The chief aim of the loser is not preservation or protection but recovery and restoration, and that is the secret of conservatism’s success. Because his losses are recent, the conservative can credibly claim that his goals are practical and achievable. He merely seeks to regain what is his; the fact that he once had it suggests he is capable of possessing it again. Whereas the left’s program of redistribution raises the question of whether its beneficiaries are truly prepared to wield the powers they seek, the conservative project of restoration suffers from no such challenge. Unlike the revolutionary, moreover, who faces the nearly impossible task of empowering the powerless, the conservative asks his followers to do more of what they have always done. As a result, his counterrevolution will not require the same violence and disruption that the revolution has visited on the country. “Four or five persons, perhaps,” writes Maistre, “will give France a king.”

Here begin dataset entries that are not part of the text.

(* ===== verification/UnitScopePass.v ===== *)
(** * Scopes of units ([src/src/generation/preprocessing/unit_scope_builder.cpp])

    The pass fills the scopes of units and items with [self], the parameters and [$$]. *)

From S2P Require Import Prelude Util Ident Scope Nodes.
Import Util.Strings Ident.Id Nodes.Nodes.

Module UnitScopeBuilder.

(** [_flatten]: the items of the cases of a switch come before it; fuel bounds the nesting,
    which without a cycle is at most the number of nodes. *)
Fixpoint flatten (fuel : nat) (h : heap) (i : cell) : outcome (list cell) :=
  match fuel with
  | O => NoFuel
  | S fuel =>
      let flatten_all := fix flatten_all (l : list cell) : outcome (list cell) :=
        match l with
        | [] => Ret []
        | f :: l => a ← flatten fuel h f; b ← flatten_all l; Ret (a ++ b)
        end in
      let flatten_cases := fix flatten_cases (l : list cell) : outcome (list cell) :=
        match l with
        | [] => Ret []
        | c :: l =>
            match data_at h c with
            | Some (DCase _ items _) => a ← flatten_all items; b ← flatten_cases l; Ret (a ++ b)
            | _ => Abort "case"
            end
        end in
      match data_at h i with
      | Some (DItem _ (IkField _ _ _ (FdSwitch _ cases))) => l ← flatten_cases cases; Ret (l ++ [i])
      | Some _ => Ret [i]
      | None => Abort "null node_ptr"
      end
  end.
Fixpoint flatten_items (fuel : nat) (h : heap) (l : list cell) : outcome (list cell) :=
  match l with
  | [] => Ret []
  | i :: l => a ← flatten fuel h i; b ← flatten_items fuel h l; Ret (a ++ b)
  end.

Fixpoint insert_parameters (l : list cell) (unit_ uscope : nat) : M unit :=
  match l with
  | [] => mret tt
  | p :: l =>
      d ← data_of p;
      match d with
      | DParameter (Some id) type =>
          e ← newNode (DExpr "" (XdParserState PARAMETER (Some id) unit_ type)) [unit_; type];
          _ ← scope_insert id e false uscope;
          insert_parameters l unit_ uscope
      | _ => lift (Abort "p->id()")
      end
  end.

(** The type of [$$]: regular expressions yield bytes, and [ParserState] makes an unknown type
    of null. *)
Definition dollar_type (t : option cell) : M cell :=
  match t with
  | None => newNode (DType None "" (TdUnknown None)) []
  | Some t =>
      d ← data_of t;
      match d with
      | DType _ _ TdRegExp => newNode (DType None "" TdBytes) []
      | _ => mret t
      end
  end.
Definition visit_item (unit_ : cell) (uscope : nat) (i : cell) : M unit :=
  d ← data_of i;
  match d with
  | DItem b _ =>
      _ ← scope_set_parent (Some uscope) (i_scope b);
      n ← lift (name (i_id b));
      _ ← scope_addChild (mkID ["__item_" +:+ n]) (i_scope b) uscope;
      dd ← dollar_type (i_type b);
      e ← newNode (DExpr "" (XdParserState DOLLARDOLLAR None unit_ dd)) [unit_; dd];
      scope_insert (mkID ["$$"]) e false (i_scope b)
  | _ => lift (Abort "item")
  end.
Fixpoint visit_items (unit_ : cell) (uscope : nat) (l : list cell) : M unit :=
  match l with
  | [] => mret tt
  | i :: l => _ ← visit_item unit_ uscope i; visit_items unit_ uscope l
  end.

Definition visit_Type (type : cell) : M unit :=
  d ← data_of type;
  match d with
  | DType _ _ (TdUnit params items uscope) =>
      e ← newNode (DExpr "" (XdParserState SELF None type type)) [type; type];
      _ ← scope_insert (mkID ["self"]) e false uscope;
      module ← current_module;
      _ ← scope_set_parent (Some module.2) uscope;
      _ ← insert_parameters params type uscope;
      h ← gets st_heap;
      l ← lift (match flatten_items (S (length (objs h))) h items with
                | NoFuel => Abort "stack overflow"
                | o => o
                end);
      visit_items type uscope l
  | _ => mret tt
  end.
Definition accept (c : cell) : M unit :=
  d ← data_of c;
  match d with
  | DDeclType _ _ type => visit_Type type
  | _ => mret tt
  end.
Definition run (fuel : nat) (module : cell) (s : pstate) : outcome (bool * pstate) :=
  processAllPreOrder accept fuel module s.

End UnitScopeBuilder.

  1. An interesting perspective. The psychology of the matter is deeper than most people realize. Even though the current political situation in this country is no doubt a ridiculous charade, understanding the motives behind those which govern us is an important and necessary piece of knowledge to possess.

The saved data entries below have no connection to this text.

Lemma wp_visit_Unknown c ti tsc id s :
  data_at (st_heap s) c = Some (DType ti tsc (TdUnknown (Some id))) →
  wp (IdResolver.visit_Unknown report_unresolved_ c id) (λ _ s', visit_ok 0 c s s') s.
Proof.
  intros Hc. apply wp_bind, (wp_lookup_one c); [by intros s' H; apply wp_ret|]. intros v Hv.
  apply wp_bind, wp_data_of. intros d Hd. destruct d as [| | | | | | |vsc x| | | | | | | | | |]; try apply wp_log.
  destruct x as [|tv| | | | | | | | |]; try apply wp_log. apply wp_bind, wp_current_module. intros m.
  apply wp_bind, wp_data_of. intros d' Hd'.
  destruct d' as [| | | | | |ti' tsc' t| | | | | | | | | | |]; try done. apply wp_bind.
  eapply (wp_mono _ (λ _ s', quiet 0 s s' ∧ errors s' = errors s)).
  { destruct (match ti' with Some i => _ | None => true end); [|apply wp_ret; split; [apply quiet_refl|done]].
    apply wp_bind, wp_set_type_id. intros s1 H1 He1.
    destruct (isScoped id); [by apply wp_ret|]. apply wp_bind, wp_module_name. intros n.
    apply wp_set_type_scope. intros s2 H2 He2. split; [by eapply quiet_trans|congruence]. }
  intros [] s1 [H1 He1]. destruct (quiet_data _ _ _ _ _ H1 Hc) as (dc & Hdc & Hs).
  eapply wp_mono; [apply visit_ok_replace|].
  - exists dc. split; [done|]. by inversion Hs.
  - intros Hset. destruct (Hset v) as (d & Hd1 & _ & Ht).
    { destruct Hv as (l & vs & Hl & Hv). exists l, vs. by rewrite (ev_scopes _ _ (proj1 (proj1 H1))). }
    destruct (quiet_data _ _ _ _ _ H1 Hd) as (d2 & Hd2 & Hs2).
    destruct (same_type_of _ _ _ Hs2) as [sc' ->]. apply (Ht sc'). congruence.
  - intros Hw. destruct (quiet_data _ _ _ _ _ H1 Hd) as (d2 & Hd2 & Hs2).
    destruct (same_type_of _ _ _ Hs2) as [sc' ->]. rewrite (well_kinded_type s1 v sc' tv Hw Hd2).
    symmetry. apply (quiet_kinds _ _ _ H1). unfold kind_at. by rewrite Hc.
  - intros [] s' H2. by eapply visit_ok_quiet.
Qed.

  2. From Robin's site in the context of commenting on a review of his book:

    Conservatism, he says, is a reactionary ideology. It is a defense of hierarchy against emancipatory movements from below. It’s not a disposition or an attitude; it’s not a philosophy of liberty or even of limited government. (It supports the idea of limited government, Goldman says, but that’s a consequence, not a premise, of the theory.) It is first and foremost a coherent set of ideas about inequality that gets forged in the crucible of revolution.


    I think that's a pretty good description actually. A defense of hierarchy, power, and privilege. The "loss" they feel are for things that aren't just or justly earned.

  3. "It may be of something that was never legitimately owned in the first place."

    That sounds about right for a bunch of hypocrites so full of their own self worth that they relish denying that this is a country every inch of which was stolen at the point of a gun or saber, and built on the backs of slave labor.

    The Party of Entitlement.

  4. As I recall, Ms. Antoinette lost her head which is somewhat worse than being forced to live on food stamps. Personally, I think being murdered gives you the right to complain. And as for poor people having nothing to lose, as I recall, poor people have the right to life, liberty, the pursuit of happiness, freedom of religion, assembly, the press and the right to bear arms et cetera et cetera (but not if ass clowns like Mr. Robion have their way)

    And really, "the left's program of redistribution"? Redistributing what? Oh yeah, my stuff to your people. How does that differ from coming to my house and helping yourself? If that happens, pretty soon the only people who will have 1992 Honda Civics for the left to help themselves to will be Assistant Deputy County Commissioners. And don't think they won't like their cars because everyone else will be on bicycles.

    1. Funny to see a conservative defend tyrannical rule by monarchy. Robin is right.